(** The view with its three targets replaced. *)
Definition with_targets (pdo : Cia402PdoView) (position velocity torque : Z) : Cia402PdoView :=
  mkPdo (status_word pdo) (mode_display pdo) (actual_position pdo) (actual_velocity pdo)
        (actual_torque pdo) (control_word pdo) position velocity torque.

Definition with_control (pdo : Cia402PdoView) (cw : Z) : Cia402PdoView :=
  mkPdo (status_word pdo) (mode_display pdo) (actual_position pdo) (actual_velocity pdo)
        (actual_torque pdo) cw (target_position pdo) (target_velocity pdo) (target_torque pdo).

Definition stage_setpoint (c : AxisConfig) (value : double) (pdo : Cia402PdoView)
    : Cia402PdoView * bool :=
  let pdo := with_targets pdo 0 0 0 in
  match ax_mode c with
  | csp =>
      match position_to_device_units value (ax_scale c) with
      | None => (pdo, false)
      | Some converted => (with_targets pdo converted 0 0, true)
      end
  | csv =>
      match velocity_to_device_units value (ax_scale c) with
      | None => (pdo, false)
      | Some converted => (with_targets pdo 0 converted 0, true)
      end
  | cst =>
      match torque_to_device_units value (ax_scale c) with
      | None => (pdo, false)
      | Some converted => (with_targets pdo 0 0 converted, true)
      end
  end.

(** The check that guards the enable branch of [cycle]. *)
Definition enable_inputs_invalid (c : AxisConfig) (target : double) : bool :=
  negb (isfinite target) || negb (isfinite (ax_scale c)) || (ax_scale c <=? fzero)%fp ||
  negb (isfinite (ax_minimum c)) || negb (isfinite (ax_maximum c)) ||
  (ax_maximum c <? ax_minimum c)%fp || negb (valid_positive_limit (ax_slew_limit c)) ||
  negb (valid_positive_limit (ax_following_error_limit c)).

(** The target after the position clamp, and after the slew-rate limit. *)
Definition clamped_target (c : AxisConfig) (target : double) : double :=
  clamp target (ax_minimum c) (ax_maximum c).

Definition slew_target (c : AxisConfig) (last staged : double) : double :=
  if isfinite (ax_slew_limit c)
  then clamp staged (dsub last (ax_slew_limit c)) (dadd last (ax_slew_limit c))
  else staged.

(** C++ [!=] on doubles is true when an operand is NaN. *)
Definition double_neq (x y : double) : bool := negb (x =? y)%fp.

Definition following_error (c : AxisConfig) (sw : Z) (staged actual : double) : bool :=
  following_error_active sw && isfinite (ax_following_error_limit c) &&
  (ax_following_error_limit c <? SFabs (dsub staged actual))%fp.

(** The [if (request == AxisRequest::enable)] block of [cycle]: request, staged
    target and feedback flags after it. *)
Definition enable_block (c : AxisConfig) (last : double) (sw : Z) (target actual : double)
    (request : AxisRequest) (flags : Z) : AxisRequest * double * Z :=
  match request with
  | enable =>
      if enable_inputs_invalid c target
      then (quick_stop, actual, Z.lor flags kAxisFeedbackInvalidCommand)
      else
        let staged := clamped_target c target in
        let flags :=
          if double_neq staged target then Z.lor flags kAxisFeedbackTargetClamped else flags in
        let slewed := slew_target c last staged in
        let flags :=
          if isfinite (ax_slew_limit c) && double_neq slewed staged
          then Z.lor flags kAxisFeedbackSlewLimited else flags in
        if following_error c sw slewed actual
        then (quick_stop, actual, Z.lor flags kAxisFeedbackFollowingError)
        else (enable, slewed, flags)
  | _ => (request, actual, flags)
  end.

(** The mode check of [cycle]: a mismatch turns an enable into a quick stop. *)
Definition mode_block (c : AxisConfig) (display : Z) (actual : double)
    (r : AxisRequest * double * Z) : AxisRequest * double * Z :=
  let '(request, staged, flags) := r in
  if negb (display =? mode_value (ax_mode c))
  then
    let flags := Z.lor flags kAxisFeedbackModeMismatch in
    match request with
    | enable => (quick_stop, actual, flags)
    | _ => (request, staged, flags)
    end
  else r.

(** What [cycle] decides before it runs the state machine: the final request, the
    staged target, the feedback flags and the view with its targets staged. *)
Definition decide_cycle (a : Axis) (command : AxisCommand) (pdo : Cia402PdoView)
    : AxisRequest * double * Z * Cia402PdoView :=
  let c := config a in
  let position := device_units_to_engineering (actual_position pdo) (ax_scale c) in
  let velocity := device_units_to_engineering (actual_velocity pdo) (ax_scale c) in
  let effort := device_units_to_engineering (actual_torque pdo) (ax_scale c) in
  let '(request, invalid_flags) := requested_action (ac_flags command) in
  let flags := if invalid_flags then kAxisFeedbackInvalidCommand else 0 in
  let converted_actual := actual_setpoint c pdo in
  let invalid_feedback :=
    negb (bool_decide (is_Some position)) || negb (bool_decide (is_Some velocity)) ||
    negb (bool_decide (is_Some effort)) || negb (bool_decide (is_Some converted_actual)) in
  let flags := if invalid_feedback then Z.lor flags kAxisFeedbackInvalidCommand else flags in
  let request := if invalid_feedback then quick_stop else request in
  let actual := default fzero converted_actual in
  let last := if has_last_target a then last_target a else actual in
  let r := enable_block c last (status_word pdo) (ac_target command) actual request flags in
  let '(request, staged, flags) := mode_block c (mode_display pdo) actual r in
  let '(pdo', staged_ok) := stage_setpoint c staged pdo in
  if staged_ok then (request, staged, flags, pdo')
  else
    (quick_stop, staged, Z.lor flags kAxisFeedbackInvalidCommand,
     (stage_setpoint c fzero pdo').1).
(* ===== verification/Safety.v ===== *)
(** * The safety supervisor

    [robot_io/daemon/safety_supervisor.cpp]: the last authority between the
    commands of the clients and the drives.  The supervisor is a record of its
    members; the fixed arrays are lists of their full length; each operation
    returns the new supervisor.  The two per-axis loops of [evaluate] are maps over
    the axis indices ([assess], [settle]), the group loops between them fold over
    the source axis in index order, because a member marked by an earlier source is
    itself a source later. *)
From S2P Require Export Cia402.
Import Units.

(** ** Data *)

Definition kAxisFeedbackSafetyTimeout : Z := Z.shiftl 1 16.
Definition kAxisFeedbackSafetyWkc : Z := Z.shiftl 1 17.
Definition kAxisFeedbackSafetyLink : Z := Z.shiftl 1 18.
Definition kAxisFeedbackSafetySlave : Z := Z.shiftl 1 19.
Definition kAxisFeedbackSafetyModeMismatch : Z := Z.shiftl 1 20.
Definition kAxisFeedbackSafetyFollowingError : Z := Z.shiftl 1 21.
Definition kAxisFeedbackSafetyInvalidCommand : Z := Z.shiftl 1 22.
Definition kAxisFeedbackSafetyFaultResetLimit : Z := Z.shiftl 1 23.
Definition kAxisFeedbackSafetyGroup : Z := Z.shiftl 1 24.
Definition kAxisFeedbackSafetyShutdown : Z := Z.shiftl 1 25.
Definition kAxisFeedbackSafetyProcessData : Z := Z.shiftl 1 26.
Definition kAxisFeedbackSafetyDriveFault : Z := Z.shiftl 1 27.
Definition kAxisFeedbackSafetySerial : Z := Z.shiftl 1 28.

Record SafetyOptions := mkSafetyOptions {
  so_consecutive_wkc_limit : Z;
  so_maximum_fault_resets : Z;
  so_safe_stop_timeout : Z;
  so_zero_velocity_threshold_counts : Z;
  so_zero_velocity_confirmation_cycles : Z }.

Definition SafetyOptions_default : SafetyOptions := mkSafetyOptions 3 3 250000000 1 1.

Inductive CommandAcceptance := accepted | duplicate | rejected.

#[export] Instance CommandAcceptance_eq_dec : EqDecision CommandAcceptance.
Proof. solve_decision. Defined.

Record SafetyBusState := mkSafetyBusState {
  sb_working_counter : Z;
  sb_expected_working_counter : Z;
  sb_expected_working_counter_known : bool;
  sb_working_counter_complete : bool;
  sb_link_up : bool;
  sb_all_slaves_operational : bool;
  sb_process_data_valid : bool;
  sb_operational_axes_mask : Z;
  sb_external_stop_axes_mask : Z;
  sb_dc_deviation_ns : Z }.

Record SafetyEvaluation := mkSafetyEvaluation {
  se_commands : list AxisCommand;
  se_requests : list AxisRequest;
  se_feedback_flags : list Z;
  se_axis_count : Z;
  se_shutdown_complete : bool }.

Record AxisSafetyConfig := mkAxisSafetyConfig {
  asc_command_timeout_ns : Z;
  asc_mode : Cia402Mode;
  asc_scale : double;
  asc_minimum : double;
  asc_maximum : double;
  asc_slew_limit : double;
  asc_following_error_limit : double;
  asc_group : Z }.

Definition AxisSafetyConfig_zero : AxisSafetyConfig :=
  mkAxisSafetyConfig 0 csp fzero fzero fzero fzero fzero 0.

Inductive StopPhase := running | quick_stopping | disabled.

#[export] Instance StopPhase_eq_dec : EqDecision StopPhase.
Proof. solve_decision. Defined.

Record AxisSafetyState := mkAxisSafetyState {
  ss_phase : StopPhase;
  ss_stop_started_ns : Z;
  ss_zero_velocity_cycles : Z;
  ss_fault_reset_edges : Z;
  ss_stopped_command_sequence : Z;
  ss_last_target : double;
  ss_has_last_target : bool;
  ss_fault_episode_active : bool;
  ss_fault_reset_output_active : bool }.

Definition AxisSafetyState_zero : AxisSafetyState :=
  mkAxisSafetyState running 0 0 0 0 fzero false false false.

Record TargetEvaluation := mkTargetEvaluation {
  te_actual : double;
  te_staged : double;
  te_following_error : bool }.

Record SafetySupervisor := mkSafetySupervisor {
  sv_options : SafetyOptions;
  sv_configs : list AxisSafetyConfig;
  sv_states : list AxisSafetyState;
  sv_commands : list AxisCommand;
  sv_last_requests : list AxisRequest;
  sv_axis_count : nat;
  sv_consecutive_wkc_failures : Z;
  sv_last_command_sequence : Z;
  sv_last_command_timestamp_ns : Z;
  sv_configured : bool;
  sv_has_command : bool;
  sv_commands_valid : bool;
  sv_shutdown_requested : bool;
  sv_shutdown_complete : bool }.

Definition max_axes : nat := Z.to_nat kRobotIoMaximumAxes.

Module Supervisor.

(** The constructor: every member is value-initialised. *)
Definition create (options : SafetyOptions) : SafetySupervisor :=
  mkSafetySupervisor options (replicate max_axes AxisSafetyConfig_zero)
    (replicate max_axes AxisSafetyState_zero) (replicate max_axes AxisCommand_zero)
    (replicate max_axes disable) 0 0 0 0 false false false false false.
──────────
*EXERCISE REQUIREMENTS*. Pull every line with the string "loops" from the data above.

*ANSWER SECTION*.
    returns the new supervisor.  The two per-axis loops of [evaluate] are maps over
    the axis indices ([assess], [settle]), the group loops between them fold over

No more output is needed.